Остановимся на мгновение в том месте, где значения стоимости (колеблющейся между потребительной стоимостью и меновой стоимостью), тайны, мистического, загадки, фетиша и идеологического связываются в тексте Маркса в цепочку, а это происходит, прежде всего, в «Капитале», и попытаемся хотя бы указать — это будет не более, чем набросок — призрачное движение этой цепочки. Оно появляется на сцене как раз там, где предпринимается попытка сформулировать понятие, говорящее о том, что сцена, любая сцена, ослепляет и утаивает в тот миг, когда наши глаза раскрываются. Ибо в конструкции этого понятия присутствует наваждение, к которому оно отсылает.
Вспомним, в начале «Капитала» есть один важный момент: Маркс, по сути дела, задается вопросом о том, как описать возникновение мистического характер товара, мистификацию самой вещи — и денежной формы, «зародышем» которой служит простая форма товара. Он стремится рассмотреть эквивалент, загадочность и мистический характер которого поражают буржуазного экономиста лишь в завершенной форме денег, золота или серебра. И как раз здесь Маркс хочет показать, что этот мистический характер никак не связан с потребительной стоимостью.

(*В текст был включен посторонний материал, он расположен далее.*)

(* ===== verification/Prelude.v ===== *)
(** * cfd: a verification development

    cfd is a client of Cloudflare Tunnel in C++: it opens a TUN device, keeps four
    QUIC connections to the edge registered, and moves IP packets between the two.
    This library models its code in Rocq and proves what makes it correct. File
    names of the program below are relative to the root of the repository.

    ** The parts of the program, and how they meet

    [main] (src/main.cpp) reads the command line and the configuration file
    (src/config.cpp), opens and configures the TUN device (src/tun/) through
    RTNETLINK (src/net/netlink.cpp), resolves the edge, decodes the credentials
    (src/tunnel/registration.cpp) and starts a thread for each connection. Such a
    thread connects a [QuicClient] (src/tunnel/quic_client.cpp), hands its
    registration to one thread that runs them in turn, waits until the connection
    is lost, and begins again after a pause. A registration is a remote call on a
    control stream ([MsquicAsyncStream], same file) in the messages of
    src/tunnelrpc.capnp.h, with a watchdog. The router (src/router/router.cpp)
    reads packets from the device, looks their destination up in a
    longest-prefix-match trie (include/cfd/lpm_trie.hpp), and gives them to the
    clients in turn, which send them as datagrams (src/tunnel/frame.cpp); datagrams
    that arrive go the other way.

    ** Files, and the code they model

    - [Prelude]: text, machine integers, the type [run] of results that can be
      undefined behaviour or a lack of fuel, tactics, hints, shared lemmas.
    - [Cidr]: include/cfd/cidr.hpp, src/net/cidr.cpp. The C library's [inet_pton]
      and [inet_ntop] are the class [Inet], with laws; [InetModel] is an instance.
    - [Lpm], [LpmHeap]: include/cfd/lpm_trie.hpp, first on trees as values, then with
      nodes in a store, allocation that fails, the destructor, the moves.
    - [Buffer]: include/cfd/buffer.hpp. [Frame]: src/tunnel/frame.cpp.
    - [Registration]: src/tunnel/registration.cpp. [Config]: src/config.cpp.
    - [UniqueFd]: include/cfd/unique_fd.hpp, over a store of objects and a table of
      descriptors.
    - [Router]: src/router/router.cpp: destination, reader loop, inject, and [start]
      and [stop] as sequences of atomic parts.
    - [Supervisor]: src/main.cpp from line 252: all threads as one transition system;
      its module on notifications looks at the condition variable by itself.
    - [Netlink], [Tun]: src/net/netlink.cpp and src/tun/tun_device_linux.cpp. The
      kernel is the class [Kernel], and [TunKernel] for the device; [TunOps] with
      [TunLaws] is what [Main] uses of a device, and [Tun] discharges it.
    - [AsyncStream], [QuicClient], [Watchdog]: src/tunnel/quic_client.cpp: the control
      stream, the client with its handles, and the two threads of a registration.
    - [Main]: src/main.cpp up to line 250.
    - [Capnp], [TunnelRpc], [TunnelSchemaData], [TunnelSchema]: src/tunnelrpc.capnp.h and
      src/tunnelrpc.capnp.c++. The runtime is the class [Capnp] with [CapnpLaws], and
      a store that meets them; the messages of a registration; the embedded tables;
      a decoder of the tables.
    - [Probe]: src/tools/probe_handshake.cpp. [Log]: src/log.cpp.
      [Atomic8]: cmake/stubs/atomic_mips32.c. [CloudflareCa]:
      include/cfd/cloudflare_ca.hpp. [Fuzz]: fuzz/. [Tests]: tests/.
    - [Interface], [Typing]: the classes of src/tunnelrpc.capnp.h: what they declare,
      and what the calls do to a message.
    - [System]: src/main.cpp from line 240 with the four clients: the steps of
      [Supervisor] make their calls on clients of [QuicClient], whose events wake the
      threads; [connect] and [close] are also taken apart there. [Shutdown] continues it
      from the stop flag on.
    - [DataPath]: the reader loop of [Router], the round robin of [Main] and the clients
      of [QuicClient], from device to device.
    - [Builds]: the halves of quic_client.cpp, netlink.cpp and tun_device_linux.cpp for
      other builds, and the facade [QuicClient] (a class [QuicClientImpl] here).

    Inside a file the definitions have the names of the code and come first; state
    is a record, an operation is a function on it, and the branches, the early
    returns and the order of the calls are those of the code. A thread or a client
    of a class is a sequence of labels, a step relation or function says what each
    does, and invariants are proved by induction on the sequence.

    ** What the theorems show

    - Functional correctness: parsers accept exactly their grammar ([Cidr], [Config],
      [Registration], [Main.parse_args_spec], [Probe.parse_probe_spec]) and report the
      first error; lookup is the longest matching prefix ([Lpm]); the reader loop
      sends exactly the packets the routes say ([Router]); start-up ends with an exit
      code or with the configured program ([Main.setup_spec]).
    - Round trips: addresses, base64, frames, netlink messages against a parser
      written from the UAPI, datagrams from one client to another, requests through
      the accessors.
    - Refinement and equivalence: the byte-wise prefix test and the bits
      ([Cidr_contains_spec]); the trie on pointers and lists of routes
      ([LpmHeap.heap_refines]); device configuration and a script of requests
      ([Tun.configure_refines_script]); registration over messages and over values
      ([TunnelRpc.register_message_refines]); the accessors' offsets and the embedded
      schema ([TunnelSchema.schema_agrees]), and the declared classes and the schema
      ([Interface.classes_agree]); the atomics and a sequential history
      ([Atomic8.linearizable]); the whole program and its parts
      ([System.system_refines], [DataPath.data_path_refines]).
    - Types: calls of the generated classes with arguments of the declared types have
      results of the declared types and keep every pointer of a message at the type
      of the schema ([Typing.calls_typed]); the request of a registration is such a
      program ([Typing.request_typed]); a pipeline reaches what the getters reach
      ([Typing.pipelines_agree]).
    - The composition: a packet reaches the peer's device unchanged and in order
      ([DataPath.end_to_end]); a thread wakes exactly when its own client lost its
      connection ([System.disconnect_exact]); a program that returns leaves no handle
      and no open library ([System.returned_clean]); without msquic it only ever
      returns 1 ([Builds.without_msquic]), without a TUN device it does not start
      ([Builds.without_tun]). The unit tests hold of the models ([Tests]).
    - Resources: descriptors, library handles, datagram contexts and trie nodes are
      released once and none leaks ([UniqueFd], [Router.session_safe],
      [QuicClient.handles_paired], [LpmHeap], [AsyncStream.stream_fifo]).
    - Concurrency: counters and back-off bounds ([Supervisor.supervisor_safe]), order
      of registrations, at most one disconnect notification, which waits can be
      missed ([Supervisor.no_lost_wakeup], [Supervisor.lost_wakeup]), the watchdog
      and the destructors ([Watchdog.watchdog_safe]), whole log lines ([Log]).
    - Termination: shutdown, of the threads ([Supervisor.shutdown_terminates]) and with
      their clients ([Shutdown.system_shutdown]); a registration with a
      silent edge ([Watchdog.watchdog_terminates]), calls behind the spin lock
      ([Atomic8.calls_return]); every fuelled function is shown to return.
    - Shortcomings of the code, as theorems: [Cidr.Cidr_parse_empty_length],
      [Router.start_stop_race], [Supervisor.conn_index_not_distinct],
      [Supervisor.lost_wakeup], [QuicClient.send_close_race],
      [Netlink.bare_header_reads_stack], [AsyncStream.short_read_before_eof],
      [Watchdog.call_takes_timeout], [LpmHeap.moved_trie_double_free],
      [Probe.probe_options_unchecked], [System.late_handshake],
      [System.connect_close_race], [Typing.unknown_member_unchecked],
      [Tests.release_tests_vacuous].

    ** Bounds and fuel

    Integers are [Z] with the casts of the code written out ([u8], [u16], [u32],
    [u64]); [std::size_t] has a width that is a parameter where it matters ([Buffer],
    [Main]). Fuel is used where the recursion is not structural: as many rounds as
    the text has characters or the queue has chunks ([Config.trim],
    [Registration.uuid_loop], [Main.args_loop], [Probe.probe_loop],
    [AsyncStream.drain_loop]); 130 levels for the destructor of the trie, whose
    paths have at most 129 nodes; two more than the bits of an address for its
    lookup; 20 digits for a number below [2 ^ 64]. The theorems about these functions
    say that they return with that fuel on every input they can get.

    ** What is assumed, and what is not modelled

    Code outside the repository is a parameter: the kernel, the C library's address
    functions and resolver, msquic (its answers are arguments and its events inputs;
    an event list has to be one that the documentation of msquic allows), the
    runtime of Cap'n Proto and kj, and the remote edge. Memory is sequentially
    consistent, and a critical section is one step, except where a file says that it
    takes the section apart. A call of a client is one step of the thread that makes
    it in [System], except in the race at its end.

    Not modelled: the formatting of log and usage texts; the bodies of [totalSize]
    and [toString], which only forward to the runtime; the promise of
    [whenWriteDisconnected], which is never fulfilled; the allocation failures of the
    standard containers but for the trie; time in [System], where a timeout is a label
    that may come at any point; and the build files. *)
From Stdlib Require Export ZArith Lia Ascii String.
From stdpp Require Export base tactics numbers option list gmap strings.

Declare Scope cfd_scope.
Delimit Scope cfd_scope with cfd.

Можно ли назвать случайностью то, что он проясняет принцип своего объяснения этого мистического характера, заставляя стол вращаться? Или, скорее, напоминая о явлении вращающегося стола?
Этот стол в самом начале главы о товарном фетишизме и его тайне (Geheimnis[141]) нам хорошо знаком, даже очень хорошо. Это стол, которым пользовались, его нещадно эксплуатировали, сверхэксплуатировали; или же, давно переставший служить, он выставлен в антикварных лавках или аукционных залах. Эта вещь одновременно и в порядке, и в беспорядке. В беспорядке, потому что (и мы не преминем этому вскоре удивиться) упомянутый стол тоже слегка безумен, своенравен, разлажен, out of joint. Под герменевтической патиной мы уже не можем разобрать, кому служит и чего стоит этот кусок дерева, который столь внезапно возникает в качестве примера.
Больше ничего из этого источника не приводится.